Hearing a foreign object strike the windshield of your vehicle is one of those sounds that becomes unmistakable. Even if the object does no damage to the safety glass, we find ourselves examining the transparent shield for any sign of flaw or imperfection as if searching for the lost treasures of Egypt. Having a windshield replaced isn’t really a time-consuming or painstaking process. It doesn’t take more than a couple of hours, and some places will even come to you to complete the work. It’s not uncommon in any way, and in most cases it’s usually not that expensive either. It’s just one of those unfortunate expenses that we’d rather avoid at all costs if possible. So what, exactly, does it cost to replace a large pane of safety glass in your vehicle? Let’s see…

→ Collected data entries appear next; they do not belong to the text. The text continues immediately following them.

(* ===== verification/Floor64.v ===== *)
(** * Floor64: the binary64 bird on every canvas

    [Binary64] proves its theorems of canvases that satisfy [Canvas64] and
    checks the class on two canvases by evaluation.  Here the class is
    proved of every canvas at least as high as the bird whose height has
    53 bits ([Tall]), and the clamp of lines 39-40 is given the form it
    has in binary64: the position after [update] is at most half a step
    of the numbers next to the canvas height above the floor line, and
    [Binary64.update64_above_floor] shows a bird that rests exactly
    there.  The velocity stays between -12 and 2^53, where adding 0.6
    changes nothing any more. *)

From Stdlib Require Import SpecFloat Qpower Qfield.
From S2P Require Import Prelude Globals Bird Binary64 Rounding Arith64 Exact64 Scale64.

Local Open Scope Q_scope.

(** A canvas at least as high as the bird, whose height has 53 bits. *)
Class Tall (cv : Canvas) : Prop := {
  canvas_tall : (bird_height <= canvas_height)%Z;
  canvas_53 : (canvas_height < 2 ^ 53)%Z;
}.

(** The position and the velocity are canonical numbers. *)
Definition canonical64 (b : Bird64) : Prop :=
  wf64 b /\ valid (birdY64 b) /\ valid (birdVelocity64 b).

(** The velocity is a finite canonical number between -12 and 2^53. *)
Definition steady64 (b : Bird64) : Prop :=
  finite (birdVelocity64 b) = true /\ valid (birdVelocity64 b)
  /\ -12 <= Qval (birdVelocity64 b) <= pow2 53.

(** What holds of the bird between two frames: canonical numbers, the
    velocity in range, the position not above the canvas and below the
    floor line by at most a half. *)
Definition flying64 `{Canvas} (b : Bird64) : Prop :=
  canonical64 b /\ steady64 b
  /\ 0 <= Qval (birdY64 b) /\ 2 * (Qval (birdY64 b) + 20 - inject_Z canvas_height) <= 1.

#[export] Instance square_tall : Tall square_canvas.
Proof. by split. Qed.

#[export] Instance portrait_tall : Tall portrait_canvas.
Proof. by split. Qed.

Section Floor.
Context `{cv : Canvas} `{!Tall cv}.
Implicit Types (x y : number) (b : Bird64) (h : Z).

Lemma height64_denotes : denotes height64 (inject_Z canvas_height).
Proof.
  apply of_Z_denotes. pose proof canvas_tall. pose proof canvas_53. unfold bird_height in *. lia.
Qed.

Lemma floor64_denotes : denotes floor64 (inject_Z (canvas_height - bird_height)).
Proof.
  pose proof canvas_tall. pose proof canvas_53. unfold bird_height in *.
  apply sub_Z; [apply height64_denotes | by apply of_Z_denotes | lia].
Qed.

(** Every such canvas is one the binary64 bird can live on. *)
#[export] Instance tall_canvas64 : Canvas64.
Proof.
  pose proof height64_denotes as Hh. pose proof floor64_denotes as Hf.
  pose proof (of_Z_denotes 0 ltac:(done)) as H0.
  pose proof (of_Z_denotes bird_height ltac:(done)) as H20.
  pose proof canvas_tall. pose proof canvas_53. unfold bird_height in *. split.
  - apply Hh.
  - apply Hf.
  - apply (le_denotes _ _ _ _ H0 Hf). rewrite <- Zle_Qle. lia.
  - destruct (gt _ _) eqn:E; [| done].
    apply (gt_denotes _ _ _ _ (add_Z _ _ _ _ Hf H20 ltac:(lia)) Hh) in E.
    rewrite <- Zlt_Qlt in E. lia.
Qed.

(** ** The position stays canonical *)

Lemma GRAVITY64_denotes : denotes GRAVITY64 (Qval GRAVITY64) /\ 0 < Qval GRAVITY64 < 1.
Proof. by vm_compute. Qed.

Lemma velocity64_valid b : valid (birdVelocity64 b) -> valid (velocity64 b).
Proof.
  intros Hv. apply add_valid; [| apply GRAVITY64_denotes].
  destruct (birdFlap64 b); [apply of_Z_valid | done].
Qed.

Lemma clamp64_valid y : valid y -> valid (clamp64 y).
Proof.
  intros Hy. unfold clamp64. cbv zeta. destruct (gt _ _); [apply floor64_denotes |].
  destruct (lt _ _); [apply of_Z_valid | done].
Qed.

Lemma update64_canonical b : canonical64 b -> canonical64 (update64 b).
Proof.
  intros (Hwf & Hy & Hv). split_and!; [by apply update64_wf | |].
  - rewrite update64_unfold. apply clamp64_valid, add_valid; [done | by apply velocity64_valid].
  - by apply velocity64_valid.
Qed.

(** ** The floor, as near as the test of line 40 sees it *)

(** A position that passes the test of line 40 is above the floor line by
    at most half a step of the grid of the canvas height. *)
Lemma passes_floor y h :
  (canvas_height < 2 ^ h)%Z -> denotes y (Qval y) -> 0 <= Qval y ->
  gt (add y (of_Z bird_height)) height64 = false ->
  2 * (Qval y + 20 - inject_Z canvas_height) <= pow2 (h - 53).
Proof.
  intros Hh Hy H0 Htest. pose proof height64_denotes as HH.
  pose proof canvas_tall as Ht. unfold bird_height in Ht.
  assert (0 <= h)%Z as Hh0 by (destruct (Z_le_gt_dec 0 h); [done | rewrite Z.pow_neg_r in Hh; lia]).
  pose proof (add_denotes _ _ _ _ Hy (of_Z_denotes bird_height ltac:(done))) as Hr.
  change (inject_Z bird_height) with 20 in Hr.
  destruct (rounded_positive _ _ Hr ltac:(lra)) as [Hfin | Hinf].
  - assert (Qval (add y (of_Z bird_height)) <= inject_Z canvas_height) as Hle.
    { apply Qnot_lt_le. intros Hlt.
      apply (gt_denotes _ _ _ _ (denotes_Qval _ Hfin (rounded_valid _ _ Hr)) HH) in Hlt.
      by rewrite Htest in Hlt. }
    replace (h - 53)%Z with (F h) by (rewrite F_unfold; unfold EMIN; lia).
    apply (rounded_below _ _ _ h Hr Hfin); [unfold EMIN; lia | lra | done |].
    rewrite pow2_Z by done. by rewrite <- Zlt_Qlt.
  - rewrite Hinf in Htest. change (lt height64 (S754_infinity false) = false) in Htest.
    by rewrite (finite_lt_infinity height64 (proj1 HH)) in Htest.
Qed.

Lemma clamp64_denotes y : is_nan y = false -> valid y -> denotes (clamp64 y) (Qval (clamp64 y)).
Proof. intros Hn Hy. split_and!; [by apply clamp64_finite | by apply clamp64_valid | done]. Qed.

Lemma clamp64_nonneg y : is_nan y = false -> valid y -> 0 <= Qval (clamp64 y).
Proof.
  intros Hn Hy. destruct (clamp64_tests y Hn) as [H0 _].
  by apply (le_denotes _ _ _ _ (of_Z_denotes 0 ltac:(done)) (clamp64_denotes y Hn Hy)) in H0.
Qed.

(** ** The velocity stays in range *)

Lemma FLAP_STRENGTH64_denotes : denotes FLAP_STRENGTH64 (-12).
Proof. by vm_compute. Qed.

(** The velocity gravity is added to: the launch velocity of a flap, or
    the velocity of the frame before. *)
Lemma launch64_steady b :
  steady64 b ->
  let v0 := if birdFlap64 b then FLAP_STRENGTH64 else birdVelocity64 b in
  denotes v0 (Qval v0) /\ -12 <= Qval v0 <= pow2 53.
Proof.
  intros (Hf & Hv & Hr). cbv zeta.
  destruct (birdFlap64 b); [| exact (conj (conj Hf (conj Hv (Qeq_refl _))) Hr)].
  destruct FLAP_STRENGTH64_denotes as (Hf' & Hv' & Hq).
  split; [exact (conj Hf' (conj Hv' (Qeq_refl _))) |]. rewrite Hq.
  assert (12 < pow2 53) by (by vm_compute). lra.
Qed.

Lemma velocity64_steady b : steady64 b -> steady64 (update64 b).
Proof.
  intros [Hv0 Hr0]%launch64_steady. destruct GRAVITY64_denotes as [HG [HG0 HG1]].
  pose proof (add_denotes _ _ _ _ Hv0 HG) as Hr. fold (velocity64 b) in Hr.
  unfold steady64. change (birdVelocity64 (update64 b)) with (velocity64 b).
  revert Hr Hr0 HG0 HG1. clear.
  generalize (Qval (if birdFlap64 b then FLAP_STRENGTH64 else birdVelocity64 b)),
    (Qval GRAVITY64), (velocity64 b).
  intros q g x Hr Hq Hg0 Hg1. assert (12 < pow2 53) as H12 by (by vm_compute).
  assert (finite x = true) as Hx by (apply (rounded_finite_53 _ _ Hr); lra).
  split; [done |]. split; [by apply (rounded_valid _ _ Hr) |].
  split; [| by apply (rounded_cap _ _ Hr Hx); lra].
  change (-12) with (inject_Z (-12)). apply (rounded_ge _ _ _ Hr Hx); [lia |].
  change (inject_Z (-12)) with (-12). lra.
Qed.

(** ** The bird between two frames *)

Lemma update64_position b h :
  (canvas_height < 2 ^ h)%Z -> canonical64 b ->
  denotes (birdY64 (update64 b)) (Qval (birdY64 (update64 b)))
  /\ 0 <= Qval (birdY64 (update64 b))
  /\ 2 * (Qval (birdY64 (update64 b)) + 20 - inject_Z canvas_height) <= pow2 (h - 53).
Proof.
  intros Hh (Hwf & Hy & Hv). rewrite update64_unfold. cbn [birdY64].
  pose proof (unclamped64_number b Hwf) as Hn.
  assert (valid (unclamped64 b)) as Hu by (apply add_valid; [done | by apply velocity64_valid]).
  pose proof (clamp64_denotes _ Hn Hu) as Hd. pose proof (clamp64_nonneg _ Hn Hu) as H0.
  destruct (clamp64_tests _ Hn) as [_ Ht]. split_and!; [done | done |].
  by apply passes_floor.
Qed.

(** The bird starts in the middle of the canvas, which is above the floor
    line when the canvas is twice as high as the bird. *)
Lemma initial64_flying : (2 * bird_height <= canvas_height)%Z -> flying64 initial64.
Proof.
  intros Ht. pose proof canvas_53 as H53. unfold bird_height in Ht.
  assert (1 <= canvas_height < 2 ^ 53)%Z as Hz by lia.
  destruct (half_Z canvas_height Hz) as (Hf & Hv & Hq).
  pose proof (of_Z_denotes 0 ltac:(done)) as (Hf0 & Hv0 & Hq0).
  assert (12 < pow2 53) as H12 by (by vm_compute).
  assert (40 <= inject_Z canvas_height) as HH
    by (change 40 with (inject_Z 40); rewrite <- Zle_Qle; lia).
  unfold flying64, canonical64, steady64, wf64, initial64. cbn [birdY64 birdVelocity64].
  fold height64 in Hf, Hv, Hq. rewrite Hq, Hq0. change (inject_Z 0) with 0.
  unfold Qdiv. change (/ 2) with (1 # 2).
  split_and!; try done; lra.
Qed.

Lemma update64_flying b : flying64 b -> flying64 (update64 b).
Proof.
  intros (Hc & Hs & _ & _).
  destruct (update64_position b 53 canvas_53 Hc) as (_ & H0 & Hb).
  split_and!; [by apply update64_canonical | by apply velocity64_steady | done | done].
Qed.

(** C39: the clamp, as it holds in binary64: on a canvas at least as high
    as the bird and lower than 2^h, with h at most 53, the position after
    [update] is a finite number, not below 0, and above the floor line
    [canvas.height - 20] by at most 2^(h-54), half a step of the numbers
    next to the canvas height.  On a canvas 512 high the bound is 2^-44,
    and the bird of [update64_above_floor] rests exactly there. *)
Theorem update64_floor_bound b h :
  (canvas_height < 2 ^ h)%Z -> canonical64 b ->
  exists q, to_Q (birdY64 (update64 b)) = Some q
            /\ 0 <= q <= inject_Z (canvas_height - bird_height) + pow2 (h - 54).
Proof.
  intros Hh Hc. destruct (update64_position b h Hh Hc) as (Hd & H0 & Hb).
  exists (Qval (birdY64 (update64 b))). split; [apply to_Q_Qval, Hd |]. split; [done |].
  rewrite inject_Z_minus. change (inject_Z bird_height) with 20.
  pose proof (pow2_double (h - 54)) as H2. replace (h - 54 + 1)%Z with (h - 53)%Z in H2 by lia.
  revert Hb H2. generalize (Qval (birdY64 (update64 b))), (pow2 (h - 53)), (pow2 (h - 54)).
  intros; lra.
Qed.

(** The velocity never overflows: from a finite velocity between -12 and
    2^53, after any number of frames, with or without flaps, the velocity
    is again a finite canonical number between -12 and 2^53.  From 2^53
    on the numbers are the even integers, and adding 0.6 to 2^53 gives
    2^53 again: a bird at rest on the floor stops accelerating there. *)
Lemma updates64_steady n b : steady64 b -> steady64 (updates64 n b).
Proof. intros Hb. induction n as [|n IH]; [done |]. by apply velocity64_steady. Qed.

End Floor.

(** ** The theorems at concrete states *)

Lemma grazing_canonical : canonical64 grazing /\ steady64 grazing.
Proof. by vm_compute. Qed.

(** The bird that rests above the floor line of the square canvas:
    512 is below 2^10, and the bound 492 + 2^-44 is where it rests. *)
Lemma update64_floor_bound_witness :
  exists q, to_Q (birdY64 (@update64 square_canvas grazing)) = Some q
            /\ 0 <= q <= inject_Z (@canvas_height square_canvas - bird_height) + pow2 (10 - 54).
Proof.
  apply (@update64_floor_bound square_canvas square_tall grazing 10); [done |].
  apply grazing_canonical.
Defined.

(** Five frames from [grazing]: the velocity is in range. *)
Lemma updates64_steady_example : steady64 (@updates64 square_canvas 5 grazing).
Proof. apply (@updates64_steady square_canvas 5 grazing), grazing_canonical. Qed.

Wait, Can’t I Just Get It Repaired?

That’s a good question. Windshield repair is one of those industries that has grown quite a bit in the past decade or two. With the advent of new polymers and sealers, even long cracks can be repaired without leaving the comfort of your own driveway. If you have a small chip or a crack that doesn’t extend the length of your windshield, you may be better suited to a repair than a replacement. The average chip repair runs around $20-$30 in-shop, and closer to $60 for mobile service (per chip). Long cracks can average anywhere from $50 to $100 depending on the length of the crack. This is all a far cry cheaper than replacement and is often covered by most insurance companies. Of course, not every windshield is reparable. There are times when unfortunate accidents leave the windshield in more pieces than even Reese’s could make.

So Repairs Are Out, What Now?

Now it’s time to call your local body shop and get your quote. Every windshield is obviously going to be different, which means that prices will vary as well. This has more to do with the price of the windshield itself than with the labor involved in replacement. All in all, replacing a windshield is a fairly simple procedure. That isn’t to say it’s not a delicate procedure, we are dealing with a fragile object here. But the repair itself is more time consuming than difficult. Much of it consists of removing the old sealant around the lip of the windshield seat, and then waiting for the new sealant to set once the new windshield is in place. It’s really a matter of what the parts cost that determines the price for this job.

What Makes the Difference In Parts? Glass is Glass, Right?

Not when you’re dealing with a specially-molded, curved piece of safety glass that protects occupants from rapidly moving projectiles hurtling toward their faces at 100 mph. The windshield is the third most important safety device on your vehicle, next to seat belts and airbags. Its uniqueness of design and importance in safety make it quite a pricy piece of glass. If you’re a do-it-yourselfer who can find a good windshield at a salvage yard, you’re probably looking at anywhere from $70 to $200 depending on the make and model of your vehicle.

What If I’m Having It Done?

The average cost for parts and labor on a windshield replacement is in the neighborhood of $175 to $325 for passenger cars. This particular class represents the largest degree of variation in price because it’s the largest degree of variation in product. There are more styles of passenger car than any other vehicle. This makes the windshield prices extremely varied. SUVs have a more limited range, but not much cheaper. The average windshield replacement for one of the sport-utes ranges from $165 to $275. Pickups and minivans will start around $170, but shouldn’t reach much higher than $300.

(Please remember that these repair prices can also fluctuate based on geographic location, as well as vehicle make and model; and that these numbers represent averages, not actual prices offered at any specific repair facilities.)